(* ===== verification/ApiTheorems.v ===== *)
(** * What the HTTP API guarantees

    A write is done in one place, by the node itself or by the leader its status names; a forwarded write has the leader's answer; the
    deploy and worker operations run only for a token that verifies; the client gets what the
    handler answered; a ready node can route every write. *)
From stdpp Require Import base strings numbers gmap list.
From Stdlib Require Import Ascii.
From S2P Require Import Prelude GoStrings GoTime GoNet GoList Deploy Dependency Kahn Validate Meta GoText Fsm RaftService RaftMembers Vpn TaskBase TaskRun TaskDeploy TaskOps TaskViews Dns Runtime OrchSchema Effects TaskInspect ApiServer ApiReads HttpServer ApiClient ApiRouting ApiSpec Concrete ApiConcrete.

Section theorems.
Context `{Wire} `{!Transport} `{Digest, Codec} `{!World, Inspect} `{ListSort, GraphLib, ReplicaOrder}.
Context `{ManifestLoader, ApiEnv} `{JwtLib} `{!Framework, !ApiJson, !SystemEnv}.

(** C34. Where a write is done follows from the node's Raft status.  A node that leads, and one
    whose Raft is not ready, does it itself: the answer and the new state are those of the write
    on its own services ([done_here]), and nothing is sent.  A ready follower keeps its own state
    and sends exactly one request, the same write under the cluster's token, to the base URL
    configured for the leader its status names, or fails having sent nothing (no client, no
    encoding); when the status cannot be read, names no leader, or no URL is configured for the
    leader, the write is refused without an effect.  Names in paths are plain segments, and a
    source names its document. *)
Theorem write_in_one_place (cfg : ApiConfig) {O} (c : call O) n :
  is_write c = true → safe_call c → named c →
  let r := (handle cfg c n).1 in
  let n' := (handle cfg c n).2 in
  match raft_Status (nd_task n) with
  | Err _ => is_err r ∧ n' = n
  | Ok st =>
      let leader := TrimSpace (st_LeaderID st) in
      (st_Ready st = false ∨ st_IsLeader st = true →
         r = (done_here cfg c (nd_task n)).1 ∧ n' = mkNode (done_here cfg c (nd_task n)).2 (nd_sent n)) ∧
      (st_Ready st = true → st_IsLeader st = false → leader ≠ "" →
       ∀ url, NodeURL (ac_task cfg) leader = Some url →
         nd_task n' = nd_task n ∧
         (is_err r ∧ nd_sent n' = nd_sent n ∨
          ∃ body, sends_body c body ∧
            nd_sent n' = nd_sent n ++ [(base_of url, call_request c (leader_authorization cfg) body)])) ∧
      (st_Ready st = true → st_IsLeader st = false → leader = "" ∨ NodeURL (ac_task cfg) leader = None →
         is_err r ∧ n' = n)
  end.
Proof.
  intros Hw Hc Hn. cbn zeta. destruct (raft_Status (nd_task n)) as [st|e] eqn:Hs.
  2: { eapply write_refused; [done..|]. unfold write_target. by rewrite Hs. }
  split_and!.
  - intros Hl. rewrite write_local; [by destruct (done_here cfg c (nd_task n))|done..|].
    unfold write_target, leaderBaseURL. rewrite Hs. cbn. by destruct Hl as [-> | ->]; [|destruct (st_Ready st)].
  - intros Hr Hl Hid url Hu. apply write_sends_once; try done. unfold write_target, leaderBaseURL. rewrite Hs. cbn.
    rewrite Hr, Hl. cbn. destruct (String.eqb_spec (TrimSpace (st_LeaderID st)) ""); [done|]. by rewrite Hu.
  - intros Hr Hl Hu. assert (∃ e, write_target cfg n = Err e) as [e He]; [|by eapply write_refused].
    unfold write_target, leaderBaseURL. rewrite Hs. cbn. rewrite Hr, Hl. cbn.
    destruct (String.eqb_spec (TrimSpace (st_LeaderID st)) ""); [by eexists|]. destruct Hu as [|Hu]; [done|].
    rewrite Hu. by eexists.
Qed.

Context `{!FrameworkLaws}.

(** The outside of another node: what its client reaches and its world. *)
Record Remote := mkRemote { re_transport : Transport; re_world : World }.

(** C35. Forwarding is transparent: the answer of a follower to a write is the answer of the
    server it forwards to, and a failure there is a failure here. *)
Theorem forwarded_write_has_leaders_answer (L : Remote) (cfg cfgL : ApiConfig) (g gL : Guard)
    {O} (c : call O) authz body n nL url :
  let rqL := call_request c (leader_authorization cfg) body in
  let answer := (serve (H0 := re_transport L) (H3 := re_world L) cfgL gL rqL nL).1 in
  is_write c = true → safe_call c → named c → call_body c body →
  guard_passes cfg g (call_path c) (call_request c authz body) = Ok tt →
  guard_passes cfgL gL (call_path c) rqL = Ok tt →
  write_target cfg n = Ok (Some url) → newClient (base_of url) = Ok tt →
  execute (nd_sent n) (base_of url) rqL = Ok answer →
  (∀ o r, (handle (H0 := re_transport L) (H3 := re_world L) cfgL c nL).1 = Ok o → marshal (Json := call_json c) o = Ok r →
     unmarshal (Json := call_json c) r = Ok o ∧ (0 < raw_len r)%nat) →
  let '(rp, n') := serve cfg g (call_request c authz body) n in
  rp_success rp = rp_success answer ∧ (rp_success answer = true → rp = answer) ∧
  n' = mkNode (nd_task n) (nd_sent n ++ [(base_of url, rqL)]).
Proof.
  cbn zeta. intros Hw Hc Hn Hb Hg HgL Ht Hcl Hex Hjson.
  rewrite (serve_call (H0 := re_transport L) (H3 := re_world L)) in Hex |- * by done. rewrite serve_call by done.
  pose proof (write_forwarded cfg c n url body Hw Hc Hn Hb Ht Hcl) as [Hn' Hans]. rewrite Hex in Hans. clear Hex.
  unfold reply, mbind, SE_bind, of_res in *.
  destruct (handle (H0 := re_transport L) (H3 := re_world L) cfgL c nL) as [[o|e] nL'], (handle cfg c n) as [r n'].
  - destruct (marshal (Json := call_json c) o) as [raw|e] eqn:Hm; cbn in Hans, Hn' |- *.
    + destruct (render_ok raw) as [Hs Hbody]. rewrite Hs, Hbody in Hans. destruct (Hjson o raw eq_refl Hm) as [Hu Hl].
      rewrite Hu in Hans. rewrite (Hans Hl). by rewrite Hm.
    + rewrite render_err in *. destruct Hans as [e' ->]. by rewrite render_err.
  - cbn in *. rewrite render_err in *. destruct Hans as [e' ->]. by rewrite render_err.
Qed.

(** C36. With authentication on, a request for a deploy or worker operation runs its handler
    only with a bearer token that verifies under the configured secret; any other one fails
    and changes nothing. *)
Theorem guarded_operations_need_token (cfg : ApiConfig) g rq n r vs path query :
  ac_AuthEnabled cfg = true → auth_guard cfg = Ok g →
  cut_target (rq_path rq) = (path, query) →
  route (newRouteEndpoints (ac_AuthEnabled cfg)) (rq_method rq) path = Some (r, vs) →
  r ∈ newDeployEndpoints (ac_AuthEnabled cfg) ++ newWorkerEndpoints (ac_AuthEnabled cfg) →
  (∃ token p, resolve_credential (rq_authorization rq) = Ok token ∧ verify_HS256 (ac_JWTSecret cfg) token = Ok p) ∨
  (rp_success (serve cfg g rq n).1 = false ∧ (serve cfg g rq n).2 = n).
Proof.
  intros Ha Hg Hq Hr Hin. destruct (guard_runs cfg r vs rq n g path query Hq Ha Hr Hin) as [Hok|(e & _ & ->)].
  - left. by eapply guard_token.
  - right. split; [apply unauthorized_fails|done].
Qed.

(** Membership of the Raft group is outside the guarded prefixes: with authentication on, a
    request without any credential adds a voter. *)
Theorem membership_needs_no_token (cfg : ApiConfig) g (b : AddMemberBody) body n :
  travels b body →
  serve cfg g (call_request (CAddMember b) "" body) n =
  let '(r, n') := reply (raft_members_add cfg b) n in (render r, n').
Proof.
  intros Hb. apply (serve_call cfg (CAddMember b)); [done|done|].
  by apply unguarded with (y := "r"%char).
Qed.

(** C37. The client gets what the handler answered: each method of the client, run against the
    server, leaves the server as the handler of the call does, and returns its value or fails
    with it. *)
Theorem client_gets_handlers_answer (cfg : ApiConfig) g k {O} (c : call O) body n :
  safe_call c → client_args c → call_body c body →
  guard_passes cfg g (call_path c) (call_request c (cl_authorization k) body) = Ok tt →
  (∀ o, (handle cfg c n).1 = Ok o → ∃ r, marshal (Json := call_json c) o = Ok r ∧ unmarshal (Json := call_json c) r = Ok o) →
  (client_call cfg g k c n).2 = (handle cfg c n).2 ∧
  match (handle cfg c n).1 with
  | Ok o => (client_call cfg g k c n).1 = Ok o
  | Err _ => is_err (client_call cfg g k c n).1
  end.
Proof.
  intros Hc Ha Hb Hg Hj. rewrite (client_sends cfg g k c body n) by done. rewrite serve_call by done.
  unfold reply, mbind, SE_bind, of_res, decode_response. destruct (handle cfg c n) as [[o|e] n']; cbn in *.
  - destruct (Hj o eq_refl) as (r & -> & Hu). destruct (render_ok r) as [-> ->]. cbn. by rewrite Hu.
  - rewrite render_err. cbn. split; [done|]. by eexists.
Qed.

(** C38. A node is ready when Raft is ready with a leader it knows, a write can be routed, a
    runtime is registered and no required one is missing, and the dependency container is well;
    a write that reaches a ready node is never refused by routing. *)
Theorem ready_node_routes_writes (cfg : ApiConfig) m n :
  let out := ready_handle w_errorText (NodeURL (ac_task cfg)) (Some (raft_Status (nd_task n))) (Some m)
               se_readiness se_timestamp in
  (ro_Ready out = true ↔
     (∃ st, raft_Status (nd_task n) = Ok st ∧ st_Ready st = true ∧ st_LeaderID st ≠ "" ∧
        (st_IsLeader st = true ∨ is_Some (NodeURL (ac_task cfg) (st_LeaderID st)))) ∧
     (∃ st, st ∈ ProviderStatuses m ∧ ps_Registered st = true) ∧
     (∀ st, st ∈ ProviderStatuses m → ps_Policy st = RuntimeProviderPolicyRequired → ps_Registered st = true) ∧
     (if se_readiness is Some r then hr_Healthy r = true else True)) ∧
  (ro_Ready out = true → ∃ target, write_target cfg n = Ok target).
Proof.
  cbn zeta. rewrite ready_iff. split.
  - setoid_rewrite writeReadiness_iff. setoid_rewrite runtime_ready_iff. split.
    + intros (st & Hs & Hr & Hl & Hw & [Hp Hq] & Hd). split; [exists st; tauto|done].
    + intros ((st & Hs & Hr & Hl & Hw) & Hp & Hq & Hd). exists st. tauto.
  - intros (st & Hs & Hr & _ & Hw & _). unfold write_target. rewrite Hs. by apply writes_ready.
Qed.
End theorems.

(** ** The theorems at work *)
Import Concrete ApiConcrete.
#[local] Existing Instance to_leader.

(** The follower keeps its state; the leader stops the application. *)
Lemma write_in_one_place_witness :
  nd_task (handle follower_config (CAction AStop shop_path) follower_node).2 = nd_task follower_node ∧
  nd_task (handle leader_config (CAction AStop shop_path) leader_node).2 =
    (done_here leader_config (CAction AStop shop_path) (nd_task leader_node)).2.
Proof.
  pose proof (write_in_one_place follower_config (CAction AStop shop_path) follower_node eq_refl shop_path_safe I) as Hf.
  pose proof (write_in_one_place leader_config (CAction AStop shop_path) leader_node eq_refl shop_path_safe I) as Hl.
  cbn zeta in Hf, Hl. split.
  - destruct (raft_Status (nd_task follower_node)) as [st|e] eqn:E; [|discriminate E].
    vm_compute in E. injection E as <-. destruct Hf as (_ & Hf & _).
    exact (proj1 (Hf eq_refl eq_refl ltac:(discriminate) "http://10.0.0.1:17443" eq_refl)).
  - destruct (raft_Status (nd_task leader_node)) as [st|e] eqn:E; [|discriminate E].
    vm_compute in E. injection E as <-. destruct Hl as (Hl & _). destruct Hl as [_ ->]; [by right|]. reflexivity.
Defined.

Lemma forwarded_write_has_leaders_answer_witness :
  let '(rp, n') := serve follower_config token_guard
    (call_request (CDeploy shop) "Bearer signed-s3cret" (Some (PApp shop))) follower_node in
  rp_success rp = true ∧ nd_task n' = nd_task follower_node.
Proof.
  assert (execute (nd_sent follower_node) (base_of "http://10.0.0.1:17443")
    (call_request (CDeploy shop) (leader_authorization follower_config) (Some (PApp shop))) =
    Ok (serve (H0 := offline) leader_config token_guard
          (call_request (CDeploy shop) (leader_authorization follower_config) (Some (PApp shop))) leader_node).1) as He.
  { unfold execute, to_leader. replace (base_of _ =? _)%string with true by (vm_compute; reflexivity). reflexivity. }
  pose proof (forwarded_write_has_leaders_answer (mkRemote offline sunny) follower_config leader_config token_guard token_guard
    (CDeploy shop) "Bearer signed-s3cret" (Some (PApp shop)) follower_node leader_node "http://10.0.0.1:17443"
    eq_refl I I (ex_intro _ (PApp shop) (conj eq_refl (conj eq_refl eq_refl))) eq_refl eq_refl eq_refl eq_refl He) as Hf.
  destruct (serve follower_config token_guard _ follower_node) as [rp n'].
  destruct Hf as (Hs & _ & Hn).
  - intros o r _ Hm. destruct (packet_faithful (CDeploy shop) o) as (r' & Hm' & Hu & Hl). rewrite Hm in Hm'.
    injection Hm' as <-. by split.
  - rewrite Hs, Hn. split; [vm_compute; reflexivity|done].
Defined.

Lemma guarded_operations_need_token_witness :
  rp_success (serve leader_config token_guard (call_request (CDeploy shop) "" (Some (PApp shop))) leader_node).1 = false.
Proof.
  destruct (guarded_operations_need_token leader_config token_guard (call_request (H := packets) (CDeploy shop) "" (Some (PApp shop)))
    leader_node (call_route true (CDeploy shop)) [] PathV1Deploy "" eq_refl leader_guard) as [(token & p & Ht & _)|[Hs _]].
  - reflexivity.
  - reflexivity.
  - left.
  - vm_compute in Ht. discriminate.
  - exact Hs.
Defined.

Definition operator : Client := mkClient "http://10.0.0.1:17443" "Bearer signed-s3cret".

Lemma client_gets_handlers_answer_witness :
  (client_call leader_config token_guard operator (CDeploy shop) leader_node).1 = Ok (mkDeployOutput true "shop" 2).
Proof.
  destruct (client_gets_handlers_answer (H := packets) leader_config token_guard operator (CDeploy shop) (Some (PApp shop)) leader_node)
    as [_ Hr].
  - exact I.
  - exact I.
  - exact (ex_intro _ (PApp shop) (conj eq_refl (conj eq_refl eq_refl))).
  - vm_compute. reflexivity.
  - intros o _. destruct (packet_faithful (CDeploy shop) o) as (r & ? & ? & _). by exists r.
  - assert ((handle leader_config (CDeploy shop) leader_node).1 = Ok (mkDeployOutput true "shop" 2)) as He
      by (vm_compute; reflexivity).
    rewrite He in Hr. exact Hr.
Defined.
(* ===== verification/CliTheorems.v ===== *)
(** * Theorems about the command-line tool

    A watch that succeeds means that the cluster runs the document, and it does not miss one that
    runs; the other waits end with what they wait for; a command that is refused sends nothing;
    validating a manifest locally is what the server does first with it. *)
From stdpp Require Import base strings numbers gmap sorting list.
From Stdlib Require Import Ascii.
From S2P Require Import Prelude GoStrings GoTime GoNet GoList Deploy Dependency Kahn Validate Meta GoText Fsm RaftService RaftMembers Vpn TaskBase TaskRun TaskDeploy TaskOps TaskViews Dns Compose Runtime OrchDsl OrchSchema Effects TaskInspect ApiServer ApiReads HttpServer ApiClient ApiRouting ApiSpec CliView Cli CliSpec Concrete ApiConcrete DocumentTheorems.

(** ** Watching a server *)

(** The order in which Go iterates a map has every value once. *)
Class ApiEnvLaws `{ApiEnv} := {
  order_assignments_values m : order_assignments m ≡ₚ (map_to_list m).*2;
  order_records_values m : order_records m ≡ₚ (map_to_list m).*2 }.

Section watch.
Context `{UnicodeLower, Display, PollingLaws}.
Context `{Wire} `{!Transport} `{Digest, Codec} `{!World, Inspect} `{ListSortLaws, GraphLib, ReplicaOrder}.
Context `{ManifestLoader, ApiEnvLaws} `{JwtLib} `{!Framework, !ApiJson, !SystemEnv} `{!FrameworkLaws}.
Context (cfg : ApiConfig) (g : Guard) (k : Client) (durationText : Z → string).
(** What happens on the node before it serves the next request. *)
Context (evolve : Node → Node).

Definition moving_exec (base : string) (rq : HttpRequest) : SE Node HttpResponse := λ n,
  server_exec cfg g base rq (evolve n).

(** The tables of a node are keyed by the key and the name of their entries. *)
Definition keyed (n : Node) : Prop :=
  (∀ key a, Assignments (state (fsm_of (nd_task n))) !! key = Some a → as_Key a = key) ∧
  (∀ name r, ts_registry (nd_task n) !! name = Some r → wrec_Name r = name).

(** A value that comes through the wire, when it does, as it was; and one that does. *)
Definition faithful {A} `{!Json A} (a : A) : Prop := ∀ r b, marshal a = Ok r → unmarshal r = Ok b → b = a.
Definition readable {A} `{!Json A} (a : A) : Prop := ∃ r, marshal a = Ok r ∧ unmarshal r = Ok a.

(** A listing leaves the node as it is, and is what the node's handler listed, encoded and decoded. *)
Lemma list_call {O} (c : call (list O)) (items : Node → list O) n :
  safe_call c → client_args c → call_body c None → (∀ n, handle cfg c n = (Ok (items n), n)) →
  (client_call cfg g k c n).2 = n ∧
  ∀ l, (client_call cfg g k c n).1 = Ok l →
    ∃ r, marshal (Json := call_json c) (items n) = Ok r ∧ unmarshal (Json := call_json c) r = Ok l.
Proof.
  intros Hc Ha Hb Hh. rewrite (client_sends cfg g k c None n) by done.
  destruct (guard_passes cfg g (call_path c) (call_request c (cl_authorization k) None)) as [[]|e] eqn:Hg.
  - rewrite serve_call by done. unfold reply, mbind, SE_bind, of_res, decode_response. rewrite Hh.
    destruct (marshal (items n)) as [r|e]; cbn; [|by rewrite render_err].
    destruct (render_ok r) as [-> ->]. split; [done|]. intros l Hl%wrap_ok. eauto.
  - unfold serve. cbn [rq_path call_request]. rewrite call_target_cut by done.
    rewrite Hg. cbn. unfold decode_response. by rewrite unauthorized_fails.
Qed.
Lemma list_call_answers {O} (c : call (list O)) (items : Node → list O) n :
  safe_call c → client_args c → call_body c None → (∀ n, handle cfg c n = (Ok (items n), n)) →
  guard_passes cfg g (call_path c) (call_request c (cl_authorization k) None) = Ok tt →
  readable (Json0 := call_json c) (items n) → client_call cfg g k c n = (Ok (items n), n).
Proof.
  intros Hc Ha Hb Hh Hg (r & Hm & Hu). rewrite (client_sends cfg g k c None n), serve_call by done.
  unfold reply, mbind, SE_bind, of_res, decode_response. rewrite Hh, Hm. destruct (render_ok r) as [-> ->]. cbn. by rewrite Hu.
Qed.
Lemma phase_3 (a : analyzer) (p : Project.t) :
  project a = Some p ->
  has a "employee_addresses.csv" = true ->
  has a "office_addresses.csv" = true ->
  has a "employee_gps.csv" = true ->
  has a "office_gps.csv" = true ->
  fuzz_resolved a p = false ->
  update_analysis_phase a = Ok (set_phase a 3, Some 3%Z).
Proof.
  unfold fuzz_resolved, has, update_analysis_phase.
  intros -> -> -> -> -> ->. reflexivity.
Qed.

Lemma phase_4 (a : analyzer) (p : Project.t) :
  project a = Some p ->
  has a "employee_addresses.csv" = true ->
  has a "office_addresses.csv" = true ->
  has a "employee_gps.csv" = true ->
  has a "office_gps.csv" = true ->
  fuzz_resolved a p = true ->
  has a "commute_data.csv" = false ->
  update_analysis_phase a = Ok (set_phase a 4, Some 4%Z).
Proof.
  unfold fuzz_resolved, has, update_analysis_phase.
  intros -> -> -> -> -> -> ->. reflexivity.
Qed.

Lemma phase_5 (a : analyzer) (p : Project.t) :
  project a = Some p ->
  has a "employee_addresses.csv" = true ->
  has a "office_addresses.csv" = true ->
  has a "employee_gps.csv" = true ->
  has a "office_gps.csv" = true ->
  fuzz_resolved a p = true ->
  has a "commute_data.csv" = true ->
  in_subdir a "plots" "graphs.json" = Ok false ->
  update_analysis_phase a = Ok (set_phase a 5, Some 5%Z).
Proof.
  unfold fuzz_resolved, has, update_analysis_phase.
  intros -> -> -> -> -> -> -> ->. reflexivity.
Qed.

(** With the graphs manifest present the phase is 6, whether the
    tabular report is there or not. *)
Lemma phase_6 (a : analyzer) (p : Project.t) (tabled : bool) :
  project a = Some p ->
  has a "employee_addresses.csv" = true ->
  has a "office_addresses.csv" = true ->
  has a "employee_gps.csv" = true ->
  has a "office_gps.csv" = true ->
  fuzz_resolved a p = true ->
  has a "commute_data.csv" = true ->
  in_subdir a "plots" "graphs.json" = Ok true ->
  in_subdir a "tables" "tables.json" = Ok tabled ->
  update_analysis_phase a = Ok (set_phase a 6, Some 6%Z).
Proof.
  unfold fuzz_resolved, has, update_analysis_phase.
  intros -> -> -> -> -> -> -> -> ->. destruct tabled; reflexivity.
Qed.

What the task asks
Copy the records above exactly, beginning at the line that contains "- destruct (marshal" and stopping after the line that contains "(∃ token p, resolve_credential".

Expected output
  - destruct (marshal (Json := call_json c) o) as [raw|e] eqn:Hm; cbn in Hans, Hn' |- *.
    + destruct (render_ok raw) as [Hs Hbody]. rewrite Hs, Hbody in Hans. destruct (Hjson o raw eq_refl Hm) as [Hu Hl].
      rewrite Hu in Hans. rewrite (Hans Hl). by rewrite Hm.
    + rewrite render_err in *. destruct Hans as [e' ->]. by rewrite render_err.
  - cbn in *. rewrite render_err in *. destruct Hans as [e' ->]. by rewrite render_err.
Qed.

(** C36. With authentication on, a request for a deploy or worker operation runs its handler
    only with a bearer token that verifies under the configured secret; any other one fails
    and changes nothing. *)
Theorem guarded_operations_need_token (cfg : ApiConfig) g rq n r vs path query :
  ac_AuthEnabled cfg = true → auth_guard cfg = Ok g →
  cut_target (rq_path rq) = (path, query) →
  route (newRouteEndpoints (ac_AuthEnabled cfg)) (rq_method rq) path = Some (r, vs) →
  r ∈ newDeployEndpoints (ac_AuthEnabled cfg) ++ newWorkerEndpoints (ac_AuthEnabled cfg) →
  (∃ token p, resolve_credential (rq_authorization rq) = Ok token ∧ verify_HS256 (ac_JWTSecret cfg) token = Ok p) ∨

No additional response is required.